Listed records Block Start

Lemma lin_step cp0 s s' hist :
  linearized cp0 s hist → server_step s s' → ∃ hist', linearized cp0 s' (hist ++ hist').
Proof.
  intros Hl Hs. destruct Hs as [s|s i c bs Hi He|s i c w cp inp out t Hi He Ht _|s i c Hi He _].
  - exists []. rewrite app_nil_r. by apply lin_accept.
  - exists []. rewrite app_nil_r. by apply lin_arrive.
  - apply turn_inv in Ht as [(m & r & bs & Hrecv & Hp & Hbs & Ho)|(-> & -> & r & ->)].
    + exists [Entry i m r bs]. eapply lin_execute; [done..|].
      destruct Ho as [[-> ->]|(n & e & -> & ->)]; [by left|right]. cbn. split; [|by eexists].
      apply prefix_app. exists (drop n (frame_bytes bs)). by rewrite take_drop.
    + exists []. rewrite app_nil_r. by apply lin_end.
  - exists []. rewrite app_nil_r. by apply lin_end.
Qed.

Lemma lin_run cp0 s : rtc server_step (Server cp0 []) s → ∃ hist, linearized cp0 s hist.
Proof.
  intros Hr. refine (rtc_ind_r (λ s, ∃ hist, linearized cp0 s hist) (Server cp0 []) _ _ s Hr).
  - by exists [].
  - intros s1 s2 _ Hs [hist Hl]. destruct (lin_step _ _ _ _ Hl Hs) as [h' Hl']. eauto.
Qed.

End Facts.
End DaemonFacts.

Module DaemonTheorems.
Import Transport TransportTheorems Daemon DaemonFacts.

Section Theorems.
Context `{BuildProfile} `{!Bincode} `{!BincodeLaws}.
Hypothesis ack_serializes : ∀ b t, ∃ bs, serialize (ResponseAck b t) = Ok bs.

Lemma wire_length ps : (length ps ≤ length (wire ps))%nat.
Proof.
  induction ps as [|p ps IH]; [done|].
  change (wire (p :: ps)) with (frame_bytes p.2 ++ wire ps). rewrite length_app, frame_length. cbn. lia.
Qed.

(** C12. A connection is served to its end, for any client bytes made of whole
    frames and a rest the transport refuses (nothing, a truncated frame, a bad
    header or body), provided no registered or requested region reaches the last
    page of the address space.  While the answers can be written,
    [handle_client] executes exactly those requests one after the other, writes
    exactly one answer for each, in order, and returns: normally when the rest
    is nothing or truncated, with the transport's error otherwise.  When the
    write of answer [k] fails after [n] bytes, the requests up to [k] have been
    executed, the answers before it and those [n] bytes are written, and
    [handle_client] returns the error without reading further. *)
Theorem client_served cp ps tail e rest writes :
  regions_ok cp → Forall framed ps → Forall (λ p, request_ok p.1) ps →
  recv_control_message_tokio tail = (Err e, rest) →
  let client := handle_client (S (length (wire ps ++ tail))) writes cp (wire ps ++ tail) [] in
  (Forall (λ w, w = None) (take (length ps) writes) →
   ∃ rs cp', client = Ret (cp', wire rs, if is_eof e then Ok tt else Err e) ∧
     serve ps.*1 cp = Ret (rs.*1, cp') ∧ length rs = length ps ∧
     Forall (λ r, serialize r.1 = Ok r.2 ∧ ∃ b t, r.1 = ResponseAck b t) rs) ∧
  (∀ k n msg, (k < length ps)%nat → writes !! k = Some (Some (n, msg)) →
     Forall (λ w, w = None) (take k writes) →
   ∃ rs r bs cp', client = Ret (cp', wire rs ++ take n (frame_bytes bs), Err (IoError msg)) ∧
     serve (take (S k) ps).*1 cp = Ret (rs.*1 ++ [r], cp') ∧ length rs = k ∧
     Forall (λ r, serialize r.1 = Ok r.2) rs ∧ serialize r = Ok bs).
Proof.
  intros Hr Hp Hq He. pose proof (wire_length ps) as Hl.
  assert (∀ k, (k ≤ length ps)%nat → ∃ fuel, S (length (wire ps ++ tail)) = (k + S fuel)%nat) as Hfuel.
  { intros k Hk. exists (length (wire ps ++ tail) - k)%nat. rewrite length_app. lia. }
  cbv zeta. split.
  - intros Hw. destruct (Hfuel (length ps)) as [fuel ->]; [done|].
    destruct (client_loop ack_serializes ps (S fuel) writes cp [] tail Hw Hp Hq Hr)
      as (rs & cp' & Es & _ & Hrs & ->).
    destruct (serve_total ps.*1 cp Hr) as (rs' & cp'' & Es' & _ & Hl' & Hsh);
      [by rewrite Forall_fmap|]. rewrite Es in Es'. injection Es' as <- _.
    rewrite !length_fmap in Hl'. exists rs, cp'. split_and!; [|done|done|].
    + cbn [handle_client]. unfold client_turn. by rewrite He.
    + rewrite Forall_fmap in Hsh. apply Forall_and. done.
  - intros k n msg Hk Hwk Hw. destruct (Hfuel k) as [fuel ->]; [lia|].
    destruct (lookup_lt_is_Some_2 ps k Hk) as [p Hpk].
    assert (Hlk : length (take k ps) = k) by (apply length_take_le; lia).
    rewrite (take_S_r _ _ _ Hpk). rewrite <- (take_drop_middle ps k p Hpk) in Hp, Hq.
    destruct (client_write_fails ack_serializes (take k ps) p (drop (S k) ps) fuel writes n msg cp tail)
      as (rs & r & bs & cp' & Es & Hrs & Hbs & Eh); rewrite ?Hlk; [done..|].
    rewrite Hlk, (take_drop_middle ps k p Hpk) in Eh. exists rs, r, bs, cp'.
    split_and!; [done|done| |done|done].
    assert (Hsl := Es). apply serve_length in Hsl.
    rewrite length_app, !length_fmap, length_app, Hlk in Hsl. cbn in Hsl. lia.
Qed.
(** A deregistration and a registration of a registered region, in either order:
    if the region is registered afterwards, so are its pages. *)
Lemma race_serial cp0 pid v sz fl ms rs cp :
  let d := region_desc pid v sz fl in
  request_ok (RegionRegister pid v sz fl) → Control.regions cp0 !! region_id d = Some d →
  ms ≡ₚ [RegionDeregister pid v; RegionRegister pid v sz fl] → serve ms cp0 = Ret (rs, cp) →
  Control.regions cp !! region_id d = Some d →
  ∀ a, a ∈ ControlFacts.pages_of d → is_Some (Control.page_states cp !! a).
Proof.
  intros d Hq Hd Hp. pose proof (desc_ok _ _ _ _ Hq) as Hok. fold d in Hok.
  apply Permutation_sym, Permutation_length_2_inv in Hp as [-> | ->]; cbn [serve process_control_payload]; fold d.
  - destruct (ControlFacts.deregister_spec cp0 (region_id d) d Hok Hd) as (p1 & E1 & _).
    change (region_key pid v) with (region_id d). rewrite E1. monad_simpl.
    destruct (ControlFacts.register_spec (Control.with_regions cp0 (delete (region_id d) (Control.regions cp0)) p1) d [])
      as (p2 & E2 & Hp2); [done|by apply lookup_delete_eq|].
    unfold Control.register_region. rewrite E2. monad_simpl. intros [= _ <-] _ a Ha. cbn.
    by rewrite Hp2, bool_decide_eq_true_2.
  - unfold Control.register_region, Control.register_region_with_metadata. rewrite Hd.
    rewrite bool_decide_eq_true_2 by done. monad_simpl.
    destruct (ControlFacts.deregister_spec cp0 (region_id d) d Hok Hd) as (p1 & E1 & _).
    change (region_key pid v) with (region_id d). rewrite E1. monad_simpl. intros [= _ <-]. cbn.
    by rewrite lookup_delete_eq.
Qed.
Definition with_world (n : node) (w : Paging.world) : node :=
  MkNode w (clients n) (publisher n) (batch n) (telemetry n) (recs n) (limiter n) (shutdown n) (alive n).
Definition with_handler (n : node) (h : Handler.UffdHandler) : node :=
  with_world n (Paging.with_node (world n) h (Paging.tasks (world n))).
Definition with_cp (n : node) (c : Control.ControlPlaneManager) : node :=
  with_handler n (Handler.set_cp (handler n) c).
Definition with_clients (n : node) (cs : list ControlThreads.client) : node :=
  MkNode (world n) cs (publisher n) (batch n) (telemetry n) (recs n) (limiter n) (shutdown n) (alive n).
Definition with_publisher (n : node) (p : RdmaMetadata.RdmaMetadataPublisher) : node :=
  MkNode (world n) (clients n) p (batch n) (telemetry n) (recs n) (limiter n) (shutdown n) (alive n).
Definition with_batch (n : node) (b : UffdBatch.BatchStats) : node :=
  MkNode (world n) (clients n) (publisher n) b (telemetry n) (recs n) (limiter n) (shutdown n) (alive n).
Definition with_telemetry (n : node) (t : option Trace.Telemetry)
    (rs : list Stride.PrefetchRecommendation) : node :=
  MkNode (world n) (clients n) (publisher n) (batch n) t rs (limiter n) (shutdown n) (alive n).
Definition with_flags (n : node) (s a : bool) : node :=
  MkNode (world n) (clients n) (publisher n) (batch n) (telemetry n) (recs n) (limiter n) s a.

(** The ring of the publisher, and another in its place. *)
Definition ring (n : node) : Inval.InvalidationBuffer :=
  RdmaMetadata.invalidation_buffer (publisher n).

Definition with_ring (n : node) (b : Inval.InvalidationBuffer) : node :=
  let p := publisher n in
  with_publisher n (RdmaMetadata.Publisher (RdmaMetadata.metadata_region p)
    (RdmaMetadata.invalidation_region p) (RdmaMetadata.meta_version p) (RdmaMetadata.buffer p) b).

(** The telemetry consumer of [main], when an event is there: it goes on with
    the channel and forwards what the detector recommends, or it ends. *)
Definition forward (now : Z) (t : Trace.Telemetry) :
    option (option Trace.Telemetry * list Stride.PrefetchRecommendation) :=
  match Trace.recv t with
  | (_, Trace.Pending) => None
  | (_, Trace.Ready None) => Some (None, [])
  | (t, Trace.Ready (Some ev)) =>
      match Trace.analyze_event t now ev with
      | (t, Ret r) => Some (Some t, option_list r)
      | _ => Some (None, [])
      end
  end.

(** The objects [main] has created, at the accept loop. *)
Definition launch (cfg : Config.VirthubConfig) (d : Daemon.daemon) : outcome node :=
  t ← (if Config.enabled (Config.ebpf cfg)
       then '(_, t) ← Trace.new cfg 1024; Ret (Some t) else Ret None);
  Ret (MkNode (Daemon.paging d) [] (Daemon.publisher d) UffdBatch.default_stats t []
         (Daemon.limiter d) false true).

(** A tick of [start_periodic_push]: [env] is what the push finds after each of
    its awaits. *)
Definition push_tick (n : node) (env : nat → Control.ControlPlaneManager * Control.ControlPlaneManager)
    (ptr : Z) : node * list RdmaMetadata.Write :=
  let '(rma, p, ws) := RdmaMetadata.push_metadata_to_peers serialize (cp n) env
                         (Handler.rma_engine (handler n)) (publisher n) ptr in
  (with_publisher (with_handler n (Handler.set_rma (handler n) rma)) p, ws).

(** What a step shows outside the shared objects. *)
Inductive event :=
  | Quiet
  | Fault (l : Paging.label)
  | Polled (processed : Z)
  | Pushed (ws : list RdmaMetadata.Write)
  | Recommended (rec : Stride.PrefetchRecommendation)
  | Warned (log : list string).

Inductive action : node → event → node → Prop :=
  (** The accept loop and the tasks of the clients. *)
  | ActSocket n s :
      ControlThreads.step (ControlThreads.Threads (cp n) (clients n)) s →
      action n Quiet (with_clients (with_cp n (ControlThreads.shared s)) (ControlThreads.clients s))
  (** Memory accesses of other processes: faults arrive at the descriptor. *)
  | ActKernel n k :
      action n Quiet (with_handler n (Handler.set_uffd (handler n) k))
  (** A turn of the batch loop spawns a task per fault. *)
  | ActBatch n elapsed p ms faults :
      UffdBatch.run_turn (UffdBatch.Processor (handler n) UffdBatch.default_config (batch n)) elapsed
        = Ret (p, ms, faults) →
      action n Quiet
        (with_batch (with_world n (Paging.with_node (world n) (UffdBatch.handler p)
                       (Paging.tasks (world n) ++ (Paging.FaultTask <$> faults)))) (UffdBatch.stats p))
  (** A fault task or a task of the prefetch engine goes on. *)
  | ActTask n l w :
      Paging.advance (world n) l w → action n (Fault l) (with_world n w)
  (** Peers write the ring. *)
  | ActRemote n m :
      length m = length (Inval.mem (ring n)) →
      action n Quiet (with_ring n {| Inval.mem := m; Inval.size := Inval.size (ring n);
                                     Inval.vaddr := Inval.vaddr (ring n) |})
  | ActPoll n k b c :
      Inval.poll_once (cp n) (ring n) = Ret (k, b, c) →
      action n (Polled k) (with_ring (with_cp n c) b)
  | ActPush n env ptr :
      action n (Pushed (push_tick n env ptr).2) (push_tick n env ptr).1
  | ActTelemetry n now t t' rs :
      telemetry n = Some t → forward now t = Some (t', rs) →
      action n Quiet (with_telemetry n t' (recs n ++ rs))
  (** The prefetch engine's loop spawns a task per recommendation. *)
  | ActRecommend n rec rs :
      recs n = rec :: rs → Prefetch.enabled (Paging.config (world n)) = true →
      action n (Recommended rec)
        (with_telemetry (with_world n
           (Paging.World (handler n) (Paging.config (world n)) (Paging.permits (world n))
              (Prefetch.count_recommendation (Paging.metrics (world n)))
              (Paging.tasks (world n) ++ [Paging.RecTask rec 0]))) (telemetry n) rs)
  | ActLimiter n :
      action n (Warned (Startup.limiter_round (limiter n))) n
  (** Ctrl-C: the flag, and the loop that sees it; the tasks end with [main]. *)
  | ActSignal n :
      action n Quiet (with_flags n true (alive n))
  | ActExit n :
      shutdown n = true → action n Quiet (with_flags n true false).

Listed records Block End

▸ Brief
Search the listing for the word "tasks" and return each line that holds it.

▸ Task output
  with_world n (Paging.with_node (world n) h (Paging.tasks (world n))).
  (** The accept loop and the tasks of the clients. *)
                       (Paging.tasks (world n) ++ (Paging.FaultTask <$> faults)))) (UffdBatch.stats p))
              (Paging.tasks (world n) ++ [Paging.RecTask rec 0]))) (telemetry n) rs)
  (** Ctrl-C: the flag, and the loop that sees it; the tasks end with [main]. *)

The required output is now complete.